_PROBLEM TO WORK ON_: Each line below needs to be restated word for word.

(Beginning of RECORDS SHOWN)

Lemma get_keys_exact `{HashOrder} ini keys u key :
  get_keys ini = Ok keys →
  keys !! u = Some key ↔
    ∃ name v, ini_get ini (lit "KEYS") name = Some v ∧ UserId_from_str name = Ok u ∧ parse_hex KEY_SIZE v = Ok key.
Proof.
  unfold get_keys. pose proof (options_iter_get ini (lit "KEYS")) as Ho.
  destruct (options_iter ini (lit "KEYS")) as [options|].
  2:{ intros [= <-]. rewrite lookup_empty. split; [done|]. intros (name & v & Hv & _). by rewrite Ho in Hv. }
  intros (es & Hes & Hnd & _ & ->)%keys_fold_ok. rewrite (right_id_L ∅ (∪)), (collected_lookup _ _ _ _ _ Hes Hnd).
  split.
  - intros (name & v & Hin & (Hid & Hk & _)%key_entry_ok). exists name, v. split; [by apply Ho|done].
  - intros (name & v & Hv%Ho & Hid & Hk). exists name, v. split; [done|].
    apply list_elem_of_lookup in Hv as [i Hi]. eapply Forall2_lookup_l in Hes as ([u' key'] & _ & He); [|done].
    rewrite He. apply key_entry_ok in He as (Hid' & Hk' & _). simpl in *. congruence.
Qed.

Lemma get_resources_exact `{HashOrder} ini rs id r :
  get_resources ini = Ok rs →
  rs !! id = Some r ↔ ∃ name v, ini_get ini (lit "RESOURCES") name = Some v ∧ resource_entry (name, v) = Ok (id, r).
Proof.
  unfold get_resources. pose proof (options_iter_get ini (lit "RESOURCES")) as Ho.
  destruct (options_iter ini (lit "RESOURCES")) as [options|].
  2:{ intros [= <-]. rewrite lookup_empty. split; [done|]. intros (name & v & Hv & _). by rewrite Ho in Hv. }
  intros (es & Hes & Hnd & _ & _ & ->)%resources_fold_ok.
  rewrite (right_id_L ∅ (∪)), (collected_lookup _ _ _ _ _ Hes Hnd). by setoid_rewrite Ho.
Qed.

Lemma load_ini_values_inv `{HashOrder} conf ini conf' :
  load_ini_values conf ini = Ok conf' →
  get_port ini = Ok (c_port conf') ∧ get_keys ini = Ok (c_keys conf') ∧
  get_resources ini = Ok (c_resources conf') ∧ c_variant conf' = c_variant conf ∧
  c_path conf' = c_path conf ∧
  (get_nft_family ini = Ok (c_nft_family conf') ∨ c_nft_family conf' = []).
Proof.
  unfold load_ini_values. intros Hl. inv_res.
  match goal with a : str * str * str * str * Z |- _ => destruct a as [[[[exe fam] table] chain] timeout] end.
  inv_res. simpl. split_and!; try done.
  case_bool_decide; inv_res; simplify_eq; [by left|by right].
Qed.

Lemma get_resources_ok `{HashOrder} ini rs :
  get_resources ini = Ok rs →
  (∀ id r, rs !! id = Some r → Resource_ok r) ∧
  (∀ id r id' r', rs !! id = Some r → rs !! id' = Some r' → r_port r = r_port r' → id = id').
Proof.
  unfold get_resources. destruct (options_iter _ _); [|by intros [= <-]; split; intros; simplify_map_eq].
  intros [Hr Hp]%resources_from_options_ok. split; [|done]. intros id r Hid. by apply Hr in Hid as [].
Qed.

Lemma get_keys_ok `{HashOrder} ini keys id key :
  get_keys ini = Ok keys → keys !! id = Some key → key_ok key.
Proof.
  unfold get_keys. destruct (options_iter _ _); [|by intros [= <-] ?; simplify_map_eq].
  intros Hk Hid. by eapply keys_from_options_ok in Hk as [].
Qed.

Lemma load_ini_values_ok `{HashOrder} conf ini conf' :
  load_ini_values conf ini = Ok conf' → Config_ok conf'.
Proof.
  intros (Hp & Hk & Hr & _ & _ & Hf)%load_ini_values_inv. apply get_resources_ok in Hr as [Hr Hports].
  split; [by eapply get_port_ok| |done|done|].
  - intros id key Hid. by eapply get_keys_ok.
  - destruct Hf as [Hf| ->]; [by eapply get_nft_family_ok|by left].
Qed.

(** Loading does not depend on the order in which the hash maps are visited. *)
Lemma Forall2_Permutation_l {A B} (R : A → B → Prop) l1 l2 k1 :
  l1 ≡ₚ l2 → Forall2 R l1 k1 → ∃ k2, k1 ≡ₚ k2 ∧ Forall2 R l2 k2.
Proof.
  intros Hl. revert k1. induction Hl; intros k1 Hk.
  - inversion Hk; subst. by exists [].
  - inversion Hk as [|? y ? k]; subst. edestruct IHHl as (k2 & ? & ?); [done|].
    exists (y :: k2). split; by constructor.
  - inversion Hk as [|? y1 ? k' ? Hk']; subst. inversion Hk' as [|? y2 ? k'']; subst.
    exists (y2 :: y1 :: k''). split; [constructor|by repeat constructor].
  - edestruct IHHl1 as (k2 & ? & ?); [done|]. edestruct IHHl2 as (k3 & ? & ?); [done|].
    exists k3. split; [by etrans|done].
Qed.

Lemma keys_from_options_perm options options' keys :
  options ≡ₚ options' → keys_from_options options = Ok keys → keys_from_options options' = Ok keys.
Proof.
  unfold keys_from_options. rewrite !keys_fold_ok. intros Hp (es & Hes & Hnd & Hf & ->).
  destruct (Forall2_Permutation_l _ _ _ _ Hp Hes) as (es' & Hpe & Hes').
  exists es'. split_and!; [done|by rewrite <- Hpe|by intros; apply lookup_empty|].
  f_equal. by apply list_to_map_proper.
Qed.

Lemma resources_from_options_perm (HO1 HO2 : HashOrder) options options' rs :
  options ≡ₚ options' → @resources_from_options HO1 options = Ok rs →
  @resources_from_options HO2 options' = Ok rs.
Proof.
  unfold resources_from_options. rewrite !resources_fold_ok.
  intros Hp (es & Hes & Hnd & Hndp & Hf & ->).
  destruct (Forall2_Permutation_l _ _ _ _ Hp Hes) as (es' & Hpe & Hes').
  exists es'. split_and!; [done|by rewrite <- Hpe|by rewrite <- Hpe| |].
  - intros id r Hin. apply Hf. by rewrite Hpe.
  - f_equal. by apply list_to_map_proper.
Qed.

Lemma options_iter_perm (HO1 HO2 : HashOrder) ini s :
  option_Forall2 Permutation (@options_iter HO1 ini s) (@options_iter HO2 ini s).
Proof.
  unfold options_iter. destruct (sections ini !! s) as [m|]; simpl; constructor.
  by rewrite (@hash_iter_perm HO1), (@hash_iter_perm HO2).
Qed.

Lemma get_keys_perm (HO1 HO2 : HashOrder) ini keys :
  @get_keys HO1 ini = Ok keys → @get_keys HO2 ini = Ok keys.
Proof.
  unfold get_keys. destruct (options_iter_perm HO1 HO2 ini (lit "KEYS")); [|done].
  by apply keys_from_options_perm.
Qed.

Lemma get_resources_perm (HO1 HO2 : HashOrder) ini rs :
  @get_resources HO1 ini = Ok rs → @get_resources HO2 ini = Ok rs.
Proof.
  unfold get_resources. destruct (options_iter_perm HO1 HO2 ini (lit "RESOURCES")); [|done].
  by apply resources_from_options_perm.
Qed.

(End of RECORDS SHOWN)

_OUTPUT BELOW_:
Lemma get_keys_exact `{HashOrder} ini keys u key :
  get_keys ini = Ok keys →
  keys !! u = Some key ↔
    ∃ name v, ini_get ini (lit "KEYS") name = Some v ∧ UserId_from_str name = Ok u ∧ parse_hex KEY_SIZE v = Ok key.
Proof.
  unfold get_keys. pose proof (options_iter_get ini (lit "KEYS")) as Ho.
  destruct (options_iter ini (lit "KEYS")) as [options|].
  2:{ intros [= <-]. rewrite lookup_empty. split; [done|]. intros (name & v & Hv & _). by rewrite Ho in Hv. }
  intros (es & Hes & Hnd & _ & ->)%keys_fold_ok. rewrite (right_id_L ∅ (∪)), (collected_lookup _ _ _ _ _ Hes Hnd).
  split.
  - intros (name & v & Hin & (Hid & Hk & _)%key_entry_ok). exists name, v. split; [by apply Ho|done].
  - intros (name & v & Hv%Ho & Hid & Hk). exists name, v. split; [done|].
    apply list_elem_of_lookup in Hv as [i Hi]. eapply Forall2_lookup_l in Hes as ([u' key'] & _ & He); [|done].
    rewrite He. apply key_entry_ok in He as (Hid' & Hk' & _). simpl in *. congruence.
Qed.

Lemma get_resources_exact `{HashOrder} ini rs id r :
  get_resources ini = Ok rs →
  rs !! id = Some r ↔ ∃ name v, ini_get ini (lit "RESOURCES") name = Some v ∧ resource_entry (name, v) = Ok (id, r).
Proof.
  unfold get_resources. pose proof (options_iter_get ini (lit "RESOURCES")) as Ho.
  destruct (options_iter ini (lit "RESOURCES")) as [options|].
  2:{ intros [= <-]. rewrite lookup_empty. split; [done|]. intros (name & v & Hv & _). by rewrite Ho in Hv. }
  intros (es & Hes & Hnd & _ & _ & ->)%resources_fold_ok.
  rewrite (right_id_L ∅ (∪)), (collected_lookup _ _ _ _ _ Hes Hnd). by setoid_rewrite Ho.
Qed.

Lemma load_ini_values_inv `{HashOrder} conf ini conf' :
  load_ini_values conf ini = Ok conf' →
  get_port ini = Ok (c_port conf') ∧ get_keys ini = Ok (c_keys conf') ∧
  get_resources ini = Ok (c_resources conf') ∧ c_variant conf' = c_variant conf ∧
  c_path conf' = c_path conf ∧
  (get_nft_family ini = Ok (c_nft_family conf') ∨ c_nft_family conf' = []).
Proof.
  unfold load_ini_values. intros Hl. inv_res.
  match goal with a : str * str * str * str * Z |- _ => destruct a as [[[[exe fam] table] chain] timeout] end.
  inv_res. simpl. split_and!; try done.
  case_bool_decide; inv_res; simplify_eq; [by left|by right].
Qed.

Lemma get_resources_ok `{HashOrder} ini rs :
  get_resources ini = Ok rs →
  (∀ id r, rs !! id = Some r → Resource_ok r) ∧
  (∀ id r id' r', rs !! id = Some r → rs !! id' = Some r' → r_port r = r_port r' → id = id').
Proof.
  unfold get_resources. destruct (options_iter _ _); [|by intros [= <-]; split; intros; simplify_map_eq].
  intros [Hr Hp]%resources_from_options_ok. split; [|done]. intros id r Hid. by apply Hr in Hid as [].
Qed.

Lemma get_keys_ok `{HashOrder} ini keys id key :
  get_keys ini = Ok keys → keys !! id = Some key → key_ok key.
Proof.
  unfold get_keys. destruct (options_iter _ _); [|by intros [= <-] ?; simplify_map_eq].
  intros Hk Hid. by eapply keys_from_options_ok in Hk as [].
Qed.

Lemma load_ini_values_ok `{HashOrder} conf ini conf' :
  load_ini_values conf ini = Ok conf' → Config_ok conf'.
Proof.
  intros (Hp & Hk & Hr & _ & _ & Hf)%load_ini_values_inv. apply get_resources_ok in Hr as [Hr Hports].
  split; [by eapply get_port_ok| |done|done|].
  - intros id key Hid. by eapply get_keys_ok.
  - destruct Hf as [Hf| ->]; [by eapply get_nft_family_ok|by left].
Qed.

(** Loading does not depend on the order in which the hash maps are visited. *)
Lemma Forall2_Permutation_l {A B} (R : A → B → Prop) l1 l2 k1 :
  l1 ≡ₚ l2 → Forall2 R l1 k1 → ∃ k2, k1 ≡ₚ k2 ∧ Forall2 R l2 k2.
Proof.
  intros Hl. revert k1. induction Hl; intros k1 Hk.
  - inversion Hk; subst. by exists [].
  - inversion Hk as [|? y ? k]; subst. edestruct IHHl as (k2 & ? & ?); [done|].
    exists (y :: k2). split; by constructor.
  - inversion Hk as [|? y1 ? k' ? Hk']; subst. inversion Hk' as [|? y2 ? k'']; subst.
    exists (y2 :: y1 :: k''). split; [constructor|by repeat constructor].
  - edestruct IHHl1 as (k2 & ? & ?); [done|]. edestruct IHHl2 as (k3 & ? & ?); [done|].
    exists k3. split; [by etrans|done].
Qed.

Lemma keys_from_options_perm options options' keys :
  options ≡ₚ options' → keys_from_options options = Ok keys → keys_from_options options' = Ok keys.
Proof.
  unfold keys_from_options. rewrite !keys_fold_ok. intros Hp (es & Hes & Hnd & Hf & ->).
  destruct (Forall2_Permutation_l _ _ _ _ Hp Hes) as (es' & Hpe & Hes').
  exists es'. split_and!; [done|by rewrite <- Hpe|by intros; apply lookup_empty|].
  f_equal. by apply list_to_map_proper.
Qed.

Lemma resources_from_options_perm (HO1 HO2 : HashOrder) options options' rs :
  options ≡ₚ options' → @resources_from_options HO1 options = Ok rs →
  @resources_from_options HO2 options' = Ok rs.
Proof.
  unfold resources_from_options. rewrite !resources_fold_ok.
  intros Hp (es & Hes & Hnd & Hndp & Hf & ->).
  destruct (Forall2_Permutation_l _ _ _ _ Hp Hes) as (es' & Hpe & Hes').
  exists es'. split_and!; [done|by rewrite <- Hpe|by rewrite <- Hpe| |].
  - intros id r Hin. apply Hf. by rewrite Hpe.
  - f_equal. by apply list_to_map_proper.
Qed.

Lemma options_iter_perm (HO1 HO2 : HashOrder) ini s :
  option_Forall2 Permutation (@options_iter HO1 ini s) (@options_iter HO2 ini s).
Proof.
  unfold options_iter. destruct (sections ini !! s) as [m|]; simpl; constructor.
  by rewrite (@hash_iter_perm HO1), (@hash_iter_perm HO2).
Qed.

Lemma get_keys_perm (HO1 HO2 : HashOrder) ini keys :
  @get_keys HO1 ini = Ok keys → @get_keys HO2 ini = Ok keys.
Proof.
  unfold get_keys. destruct (options_iter_perm HO1 HO2 ini (lit "KEYS")); [|done].
  by apply keys_from_options_perm.
Qed.

Lemma get_resources_perm (HO1 HO2 : HashOrder) ini rs :
  @get_resources HO1 ini = Ok rs → @get_resources HO2 ini = Ok rs.
Proof.
  unfold get_resources. destruct (options_iter_perm HO1 HO2 ini (lit "RESOURCES")); [|done].
  by apply resources_from_options_perm.
Qed.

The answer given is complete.